**AIM OF THE TASK**. The lines needed are those below that contain the word "EBUSY"; copy each one.

**EXTRACTED ENTRIES**.
┏━━

(** C20: A TCP segment the stack sends is the one its peer reads. The frame goes from
    the card's hardware address to the given one, with the IPv4 type; the IPv4 header
    is version 4 without options, its checksum verifies, its length covers the packet,
    its protocol is TCP and its addresses are ours and the peer's; the TCP checksum
    verifies, and the segment yields back ports, sequence and acknowledgement number,
    flags, the window 65535 and the data. *)
Theorem tcp_send_roundtrip dst_ip dst_mac sp dp seq ack flags data s
    (Hip : ip4 dst_ip) (Hmac : length dst_mac = 6%nat) (Hcard : is_Some (card s)) (Hmy : length (card_mac s) = 6%nat)
    (Hsp : is_u 16 sp) (Hdp : is_u 16 dp) (Hseq : is_u 32 seq) (Hack : is_u 32 ack) (Hfl : is_byte flags)
    (Hdata : Forall is_byte data) (Hlen : len data ≤ 65000) :
  wp (tcp_send_seg dst_ip dst_mac sp dp seq ack flags data) s (λ _ s', ∃ f, sent s' = sent s ++ [f] ∧
    take 6 f = dst_mac ∧ sub 6 6 f = card_mac s ∧ sub 12 2 f = [0x08; 0x00] ∧
    let pkt := drop 14 f in
    let seg := drop 20 pkt in
    ip_checksum (take 20 pkt) = 0 ∧ be16_at pkt 2 = Ok (len pkt) ∧ pkt !! 0%nat = Some 0x45 ∧ pkt !! 9%nat = Some 6 ∧
    sub 12 4 pkt = MY_IP ∧ sub 16 4 pkt = dst_ip ∧
    tcp_checksum MY_IP dst_ip seg = 0 ∧ be32_at seg 8 = Ok ack ∧ be16_at seg 14 = Ok 65535 ∧
    tcp_parse seg = Ok (Some (sp, dp, seq, flags, data))).
Proof.
  unfold tcp_send_seg, ip_send. eapply wp_mono; [by apply eth_send_spec|]. intros ? s' [_ Hs]. eexists. split; [by apply Hs|].
  set (seg := tcp_segment MY_IP dst_ip sp dp seq ack flags data).
  destruct (ip_packet_valid dst_ip 6 seg Hip ltac:(unfold is_u; lia)) as (H1 & H2 & H3 & H4 & H5 & H6 & H7).
  destruct (tcp_segment_valid MY_IP dst_ip sp dp seq ack flags data my_ip_ok Hip Hsp Hdp Hseq Hfl Hdata Hlen) as [H8 H9].
  fold seg in H8, H9. set (pkt := ip_packet dst_ip 6 seg) in *.
  assert (len seg = 20 + len data) as Hls.
  { unfold seg. rewrite tcp_segment_eq. unfold len. rewrite !length_app, length_be_bytes. cbn. lia. }
  assert (len pkt = 20 + len seg) as Hlp.
  { unfold pkt. rewrite ip_packet_eq. destruct Hip as [Hd _]. unfold len. rewrite !length_app, length_be_bytes, Hd. cbn. lia. }
  assert (drop 14 (dst_mac ++ card_mac s ++ [2048 / 256; 2048 mod 256] ++ pkt) = pkt) as Hdrop.
  { rewrite !app_assoc. rewrite drop_app_length'; [done|]. rewrite !length_app, Hmac, Hmy. done. }
  cbv zeta. rewrite Hdrop, H2. split_and!; try done.
  - rewrite take_app_length'; done.
  - unfold sub. rewrite drop_app_length' by done. by rewrite take_app_length'.
  - unfold sub. rewrite app_assoc, drop_app_length' by (rewrite length_app, Hmac, Hmy; done). done.
  - rewrite H7, Hlp by lia. done.
  - by apply tcp_segment_ack.
  - unfold seg. rewrite tcp_segment_eq. by erewrite (be16_some _ 14) by (reflexivity || lia).
Qed.

(** ** Handling frames *)

(** The one kind of frame the handler cannot take: an ICMP echo request to us with
    fewer than four bytes behind the IP header. *)
Definition short_echo (frame : list Z) : bool :=
  let ip := drop 14 frame in
  let ihl := (Z.land (default 0 (ip !! 0%nat)) 0x0F) * 4 in
  let body := drop (Z.to_nat ihl) ip in
  (34 <=? len frame) && bool_decide (frame !! 12%nat = Some 0x08) && bool_decide (frame !! 13%nat = Some 0x00) &&
  beq (sub 16 4 ip) MY_IP && bool_decide (ip !! 9%nat = Some 1) && (ihl <=? len ip) &&
  bool_decide (body !! 0%nat = Some 8) && (len body <? 4).
Definition set_procs (p : procs) (s : gate) : gate :=
  mkGate p (DYNAMIC_PORTS s) (DYNAMIC_MMIO s) (FS_JOB s) (SVC_JOB s) (ENABLED s) (CONTROLLER s) (HEPFS_GENERATION s) (MOUSE s) (KEYS s) (held s) (serial s) (port_writes s).
Definition set_grants (p m : list (Z * Z)) (s : gate) : gate :=
  mkGate (procs_of s) p m (FS_JOB s) (SVC_JOB s) (ENABLED s) (CONTROLLER s) (HEPFS_GENERATION s) (MOUSE s) (KEYS s) (held s) (serial s) (port_writes s).
Definition set_fs_job (j : option FsJob) (s : gate) : gate :=
  mkGate (procs_of s) (DYNAMIC_PORTS s) (DYNAMIC_MMIO s) j (SVC_JOB s) (ENABLED s) (CONTROLLER s) (HEPFS_GENERATION s) (MOUSE s) (KEYS s) (held s) (serial s) (port_writes s).
Definition set_svc_job (j : option SvcJob) (s : gate) : gate :=
  mkGate (procs_of s) (DYNAMIC_PORTS s) (DYNAMIC_MMIO s) (FS_JOB s) j (ENABLED s) (CONTROLLER s) (HEPFS_GENERATION s) (MOUSE s) (KEYS s) (held s) (serial s) (port_writes s).
Definition set_enabled (e : string → bool) (s : gate) : gate :=
  mkGate (procs_of s) (DYNAMIC_PORTS s) (DYNAMIC_MMIO s) (FS_JOB s) (SVC_JOB s) e (CONTROLLER s) (HEPFS_GENERATION s) (MOUSE s) (KEYS s) (held s) (serial s) (port_writes s).
Definition set_disk (c : option D) (g : Z) (s : gate) : gate :=
  mkGate (procs_of s) (DYNAMIC_PORTS s) (DYNAMIC_MMIO s) (FS_JOB s) (SVC_JOB s) (ENABLED s) c g (MOUSE s) (KEYS s) (held s) (serial s) (port_writes s).
Definition set_keys (k : kbd) (s : gate) : gate :=
  mkGate (procs_of s) (DYNAMIC_PORTS s) (DYNAMIC_MMIO s) (FS_JOB s) (SVC_JOB s) (ENABLED s) (CONTROLLER s) (HEPFS_GENERATION s) (MOUSE s) k (held s) (serial s) (port_writes s).
Definition set_io (o : list Z) (w : list (Z * Z * Z)) (s : gate) : gate :=
  mkGate (procs_of s) (DYNAMIC_PORTS s) (DYNAMIC_MMIO s) (FS_JOB s) (SVC_JOB s) (ENABLED s) (CONTROLLER s) (HEPFS_GENERATION s) (MOUSE s) (KEYS s) (held s) o w.

(** Operations of the processes, the machine, the keyboard and the file system
    inside the gate. HepFS takes its frames from the one allocator. *)
Definition on_procs {A} (c : ST procs A) : ST gate A := λ s,
  '(a, p) ← c (procs_of s); Ok (a, set_procs p s).
Definition on_mach {A} (c : ST (mach pmm) A) : ST gate A := on_procs (on_machine c).
Definition on_keys {A} (c : ST kbd A) : ST gate A := λ s, '(a, k) ← c (KEYS s); Ok (a, set_keys k s).

Definition disk_fs (d : D) (s : gate) : fs D pmm := mkFs d (frames (mach_of (procs_of s))) (HEPFS_GENERATION s).
Definition on_disk {A} (d : D) (c : ST (fs D pmm) A) : ST gate A := λ s,
  '(a, f) ← c (disk_fs d s);
  Ok (a, set_disk (Some (Hepfs.dev f)) (Hepfs.GENERATION f)
           (set_procs (set_mach (set_frames (Hepfs.frames f) (mach_of (procs_of s))) (procs_of s)) s)).

Section calls.
Context (cr0_wp : bool) (port_in : Z → Z → ST gate Z) (block_on_irq : Z → ST gate unit)
        (drive_service : string → bool → ST gate bool).

(** A pointer that does not resolve faults in the kernel, and an exception there
    stops the machine ([idt.rs]). *)
Fixpoint user_load (va : Z) (n : nat) : ST (mach pmm) (list Z) :=
  match n with
  | O => mret []
  | S n =>
    m ← get;
    match resolve (ram m) (cr3 m) va with
    | None => panic "KERNEL EXCEPTION: Page Fault"
    | Some (pa, _) => l ← user_load (u64 (va + 1)) n; mret (ram m pa :: l)
    end
  end.

Fixpoint user_store (va : Z) (l : list Z) : ST (mach pmm) unit :=
  match l with
  | [] => mret tt
  | b :: l =>
    m ← get;
    match resolve (ram m) (cr3 m) va with
    | Some (pa, w) =>
      if cr0_wp && negb w then panic "KERNEL EXCEPTION: Page Fault"
      else put (set_ram (Memory.poke (ram m) pa [b]) m) ≫= λ _, user_store (u64 (va + 1)) l
    | None => panic "KERNEL EXCEPTION: Page Fault"
    end
  end.

(** ** Grants *)

Definition grant_port_range (lo hi : Z) : ST gate unit := modify (λ s, set_grants (DYNAMIC_PORTS s ++ [(lo, hi)]) (DYNAMIC_MMIO s) s).
Definition grant_mmio_range (phys n : Z) : ST gate unit :=
  modify (λ s, set_grants (DYNAMIC_PORTS s) (DYNAMIC_MMIO s ++ [(phys, u64 (phys + n))]) s).

Definition port_allowed (port : Z) (s : gate) : bool := in_ranges ALLOWED_PORTS port port || in_ranges (DYNAMIC_PORTS s) port port.

(** [checked_add], then containment in one range. *)
Definition mmio_allowed (phys n : Z) (s : gate) : bool :=
  if 2 ^ 64 <=? phys + n then false
  else in_ranges ALLOWED_MMIO phys (phys + n) || in_ranges (DYNAMIC_MMIO s) phys (phys + n).

(** ** The handlers *)

Definition sys_write (fd buf n : Z) : ST gate Z :=
  if negb (fd =? 1) && negb (fd =? 2) then mret (u64 EBADF)
  else
    let count := Z.min n 4096 in
    if count =? 0 then mret 0
    else
      bytes ← on_mach (user_load buf (Z.to_nat count));
      modify (λ s, set_io (serial s ++ bytes) (port_writes s) s) ≫= λ _,
      on_procs (proc_write bytes) ≫= λ _, mret count.

Definition sys_exit (code : Z) : ST gate (option Z) :=
  running ← on_procs is_user_running;
  if (running : bool) then on_procs (do_exit code) ≫= λ _, mret None
  else modify (λ s, set_io (serial s ++ txt "sys_exit: no process running" ++ [0x0A]) (port_writes s) s) ≫= λ _, mret (Some (u64 ENOSYS)).

Definition sys_mmap_mmio (phys n : Z) : ST gate Z :=
  s ← get;
  if negb (mmio_allowed phys n s) then mret 0 else on_procs (map_mmio_for_user phys n).

Definition sys_port_in (port width : Z) : ST gate Z :=
  s ← get;
  let port := u16 port in
  if negb (port_allowed port s) then mret (u64 EPERM)
  else if width =? 1 then v ← port_in port 1; mret (u8 v)
  else if width =? 2 then v ← port_in port 2; mret (u16 v)
  else if width =? 4 then v ← port_in port 4; mret (u32 v)
  else mret (u64 ENOSYS).

Definition port_out (port width v : Z) : ST gate unit := modify (λ s, set_io (serial s) (port_writes s ++ [(port, width, v)]) s).

Definition sys_port_out (port width val : Z) : ST gate Z :=
  s ← get;
  let port := u16 port in
  if negb (port_allowed port s) then mret (u64 EPERM)
  else if width =? 1 then port_out port 1 (u8 val) ≫= λ _, mret 0
  else if width =? 2 then port_out port 2 (u16 val) ≫= λ _, mret 0
  else if width =? 4 then port_out port 4 (u32 val) ≫= λ _, mret 0
  else mret (u64 ENOSYS).

Definition sys_wait_irq (vector : Z) : ST gate Z := block_on_irq (u8 vector) ≫= λ _, mret 0.

(** [while key_count < 16]: keys until the ring is empty or its lock is held. *)
Fixpoint drain_keys (n : nat) (busy : bool) : ST kbd (list Z) :=
  match n with
  | O => mret []
  | S n => o ← try_read_char busy; match o with Some c => l ← drain_keys n busy; mret (u8 c :: l) | None => mret [] end
  end.

Definition sys_input_state (buf : Z) : ST gate Z :=
  if buf =? 0 then mret 0
  else
    s ← get;
    let '(valid, x, y, btn) := if held s MouseLock then (0, 0, 0, 0) else (1, mx (MOUSE s), my (MOUSE s), buttons (MOUSE s)) in
    ks ← on_keys (drain_keys 16 (held s KeyLock));
    on_mach (user_store buf (input_state_out valid x y btn (len ks) ks)) ≫= λ _, mret (len ks).

(** ** File-system jobs *)

Definition read_user_path (ptr n : Z) : ST gate (option (list Z)) :=
  if (ptr =? 0) || (n =? 0) || (256 <? n) then mret None
  else bytes ← on_mach (user_load ptr (Z.to_nat n)); mret (if Text.utf8_valid bytes then Some bytes else None).

(** [None]: queued; otherwise the error. *)
Definition submit_fs_job (o : FsOp) (p : list Z) : ST gate (option Z) :=
  s ← get;
  if held s FsLock then mret (Some EAGAIN)
  else match FS_JOB s with
  | Some _ => mret (Some EBUSY)
  | None => put (set_fs_job (Some (mkFsJob o p false 0 [])) s) ≫= λ _, mret None
  end.

Definition status_of (e : option Z) : Z := match e with None => 0 | Some e => u64 e end.

Definition sys_fs_list_dir (path_ptr path_len : Z) : ST gate Z :=
  p ← read_user_path path_ptr path_len;
  match p with None => mret (u64 EAGAIN) | Some p => e ← submit_fs_job ListDir p; mret (status_of e) end.

Definition sys_fs_read_file (path_ptr path_len : Z) : ST gate Z :=
  p ← read_user_path path_ptr path_len;
  match p with None => mret (u64 EAGAIN) | Some p => e ← submit_fs_job ReadFile p; mret (status_of e) end.

Definition sys_fs_write_file (path_ptr path_len data_ptr data_len : Z) : ST gate Z :=
  p ← read_user_path path_ptr path_len;
  match p with
  | None => mret (u64 EAGAIN)
  | Some p =>
    if (data_ptr =? 0) && negb (data_len =? 0) then mret (u64 EAGAIN)
    else data ← on_mach (user_load data_ptr (Z.to_nat data_len)); e ← submit_fs_job (WriteFile data) p; mret (status_of e)
  end.

Definition sys_fs_create (path_ptr path_len is_dir : Z) : ST gate Z :=
  p ← read_user_path path_ptr path_len;
  match p with None => mret (u64 EAGAIN) | Some p => e ← submit_fs_job (Create (negb (is_dir =? 0))) p; mret (status_of e) end.

Definition sys_fs_poll (out_ptr out_cap : Z) : ST gate Z :=
  s ← get;
  if held s FsLock then mret (u64 EAGAIN)
  else match FS_JOB s with
  | None => mret (u64 ENOENT)
  | Some job =>
    if negb (done job) then mret (u64 EBUSY)
    else
      (if negb (out_ptr =? 0) && negb (out_cap =? 0)
       then on_mach (user_store out_ptr (take (Z.to_nat (Z.min (len (out_data job)) out_cap)) (out_data job)))
       else mret tt) ≫= λ _,
      modify (set_fs_job None) ≫= λ _, mret (u64 (result job))
  end.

┗━━

**YOUR RESPONSE**.
  | Some _ => mret (Some EBUSY)
    if negb (done job) then mret (u64 EBUSY)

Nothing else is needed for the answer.